• [TASK REQUIREMENTS]:
Below are entries. Reproduce exactly the lines between the line holding "assert (pg_slab (N'" and the line holding "eexists. split_and!; [done|by", inclusive, and only those.

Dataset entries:

-*-

(* ===== verification/SlabFree.v ===== *)
(** Release by the slab allocator (Slab.v): a live block given back is the only block that is live no
    more, and the pages that are free then are joined with the free runs around them. *)

From S2P Require Import Prelude Slab SlabLists SlabInv SlabPages SlabChunks SlabAlloc.

(** ** A page joins its slot's list *)

Lemma sinv_unsettle s1 s u s2 w :
  sinv (s1 ++ Chunks s u :: s2) w → full s u = false → sinv (s1 ++ Stale (slot_of s) 1 :: s2) w.
Proof.
  intros Hi Hf. pose proof (si_ok _ _ Hi) as [_ [[Hok _] _]%Forall_cons]%Forall_app.
  apply (sinv_local s1 (Chunks s u) (Stale (slot_of s) 1) s2 w w); try done.
  - split; [by apply slot_is_list|lia].
  - intros h. by apply inl_stale.
  - unfold seg_nodes. rewrite slot_list_type. by destruct (seg_nodes_at _ _ _ _ Hi) as [? _].
Qed.

Lemma sinv_stale_write s1 h s2 w s c v w1 :
  sinv (s1 ++ Stale h 1 :: s2) w → bit_written s (total s1) c v w w1 → sinv (s1 ++ Stale h 1 :: s2) w1.
Proof.
  intros Hi Hb. pose proof (si_ok _ _ Hi) as [_ [Hok _]%Forall_cons]%Forall_app.
  apply (sinv_local s1 (Stale h 1) (Stale h 1) s2 w w1); try done.
  - apply Hb.
  - intros q Hq. apply (bw_nodes _ _ _ _ _ _ Hb). intros ->. specialize (Hq _ eq_refl). simpl in Hq. lia.
  - intros x Hx. apply (bw_words _ _ _ _ _ _ Hb). simpl in Hx. lia.
  - intros _. split; apply Hb.
  - unfold seg_nodes. rewrite (bw_type _ _ _ _ _ _ Hb). apply (seg_nodes_at _ _ _ _ Hi).
Qed.

(** The descriptors [relink] leaves; [b] was the first of the list [h]. *)
Definition relinked (a h b : pgptr) (t : Z) (N : nodes) : nodes :=
  upd_at b (set_prev (Some a) t)
    (upd_at a (set_prev (Some h) t) (upd_at h (set_next (Some a)) (upd_at a (set_next (Some b)) N))).

Lemma relink_eq w a s b t :
  shift_ok s → valid_ptr w (PPage a) = true → valid_ptr w b = true → b ≠ PPage a →
  pg_next (sl_nodes w (slot_of s)) = Some b →
  relink (PPage a) (s - min_shift) t w =
    Some (tt, with_nodes (relinked (PPage a) (slot_of s) b t (sl_nodes w)) w).
Proof.
  intros Hs Hv Hvb Hba Hb. pose proof (valid_list w _ (slot_is_list s Hs)) as Hvs.
  unfold relink, m_bind. fold (slot_of s). rewrite deref_ok, Hb by done. do 3 rewrite upd_ok by done.
  rewrite deref_ok by done. cbn [sl_nodes with_nodes]. rewrite upd_at_eq, upd_at_ne, upd_at_eq by done.
  cbn [set_next set_prev pg_next upd_opt]. by rewrite upd_ok.
Qed.

Lemma relink_spec s1 s u s2 w :
  sinv (s1 ++ Chunks s u :: s2) w → full s u = true →
  ∃ w', relink (PPage (total s1)) (s - min_shift) (page_type s) w = Some (tt, w') ∧
    same_dims w w' ∧ sl_pfree w' = sl_pfree w ∧ sinv (s1 ++ Stale (slot_of s) 1 :: s2) w' ∧
    sl_words w' = sl_words w ∧
    pg_slab (sl_nodes w' (PPage (total s1))) = pg_slab (sl_nodes w (PPage (total s1))).
Proof.
  intros Hi Hf. pose proof (si_ok _ _ Hi) as [_ [[Hok _] _]%Forall_cons]%Forall_app. set (a := total s1).
  apply sinv_open in Hi as Hh; [|cbn [linked]; by rewrite Hf]. cbn [seg_len] in Hh.
  pose proof (slot_is_list s Hok) as Hls. destruct (si_lists _ _ Hh _ Hls) as [l Hl].
  destruct (list_first _ _ _ _ Hls Hl) as (b & Hb & Hbl & Hbi).
  assert (∀ x, b = PPage x → outside a 1 x ∧ x ∈ heads (inl (slot_of s)) 0 (s1 ++ Hole 1 :: s2)) as Hbo.
  { intros x ->. apply elem_of_cons in Hbi as [?|(? & [= <-] & Hx)%list_elem_of_fmap]; [done|]. split.
    - exact (list_outside _ (Hole 1) _ _ (slot_of s) _ x Hh eq_refl Hl Hx).
    - by apply (list_elem _ _ _ _ _ Hl). }
  assert (b ≠ PPage a) as Hba by (intros E; destruct (Hbo a E) as [Ho _]; unfold outside in Ho; lia).
  assert (PPage a ≠ slot_of s) as Hne by done.
  rewrite (relink_eq w a s b).
  2: done. 2: by apply (page_valid _ _ _ _ _ Hi); simpl; subst a; lia.
  2: exact (list_valid _ _ Hh (slot_of s) l b Hls Hl Hbi). 2: done. 2: done.
  set (N' := relinked (PPage a) (slot_of s) b (page_type s) (sl_nodes w)).
  assert (pg_slab (N' (PPage a)) = pg_slab (sl_nodes w (PPage a))) as Hslab.
  { subst N'. unfold relinked. rewrite upd_at_ne, upd_at_eq, upd_at_ne, upd_at_eq by done. done. }
  eexists. split_and!; [done|by split|done| |done|exact Hslab].
  apply (sinv_push s1 1 (Stale (slot_of s) 1) s2 w _ (slot_of s)); fold a; cbn [sl_nodes sl_words with_nodes]; try done.
  - by apply bool_decide_eq_true_2.
  - subst N'. unfold relinked, upd_at. repeat case_bool_decide; try done; congruence.
  - subst N'. unfold relinked. rewrite upd_at_ne, upd_at_eq by done. done.
  - subst N'. unfold relinked. rewrite upd_at_ne, upd_at_eq, upd_at_ne, upd_at_eq by done. done.
  - intros q Hq Hqo. assert (q ≠ PPage a) by (intros ->; specialize (Hqo a eq_refl); unfold outside in Hqo; lia).
    subst N'. unfold relinked, upd_at. by repeat case_bool_decide.
  - intros x Hx. assert (PPage x ≠ PPage a) by (intros [= ->]; unfold outside in Hx; lia).
    assert (PPage x ≠ slot_of s) by done. rewrite Hb.
    subst N'. unfold relinked. destruct (decide (PPage x = b)) as [E|E].
    + rewrite <- E, upd_at_eq, !upd_at_ne, bool_decide_eq_true_2 by done. split_and!; [done| |done]. simpl.
      rewrite <- slot_list_type. symmetry. apply (list_page_type _ _ Hh). by apply Hbo.
    + rewrite !upd_at_ne by done. rewrite bool_decide_eq_false_2 by congruence. done.
  - unfold seg_nodes. cbn [sl_nodes with_nodes]. rewrite slot_list_type. subst N'. unfold relinked.
    by rewrite upd_at_ne, upd_at_eq by done.
Qed.
Lemma relink_if s1 s u s2 w :
  sinv (s1 ++ Chunks s u :: s2) w →
  ∃ w', (if full s u then relink (PPage (total s1)) (s - min_shift) (page_type s) else m_ret tt) w = Some (tt, w') ∧
    same_dims w w' ∧ sl_pfree w' = sl_pfree w ∧ sinv (s1 ++ Stale (slot_of s) 1 :: s2) w' ∧
    sl_words w' = sl_words w ∧
    pg_slab (sl_nodes w' (PPage (total s1))) = pg_slab (sl_nodes w (PPage (total s1))).
Proof.
  intros Hi. destruct (full s u) eqn:Hf; [by apply relink_spec with u|].
  exists w. split_and!; try done. by eapply sinv_unsettle.
Qed.

(** A page of chunks is in its slot's list just if it is not full. *)
Lemma next_full s1 s u s2 w :
  sinv (s1 ++ Chunks s u :: s2) w →
  match pg_next (sl_nodes w (PPage (total s1))) with None => full s u = true | Some _ => full s u = false end.
Proof.
  intros Hi. pose proof (si_ok _ _ Hi) as [_ [[Hok _] _]%Forall_cons]%Forall_app.
  destruct (full s u) eqn:Hf.
  - destruct (seg_nodes_at _ _ _ _ Hi) as (_ & _ & ->); [done|]. by apply bool_decide_eq_true_1 in Hf.
  - assert (inl (slot_of s) (Chunks s u) = true) as Hin by (cbn [inl slot_of]; by rewrite Z.eqb_refl, Hf).
    by destruct (head_links _ _ _ _ _ Hi Hin) as (? & ? & _ & _ & _ & -> & _).
Qed.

-*-

• [OUTPUT FOR THIS TASK]:
  assert (pg_slab (N' (PPage a)) = pg_slab (sl_nodes w (PPage a))) as Hslab.
  { subst N'. unfold relinked. rewrite upd_at_ne, upd_at_eq, upd_at_ne, upd_at_eq by done. done. }
  eexists. split_and!; [done|by split|done| |done|exact Hslab].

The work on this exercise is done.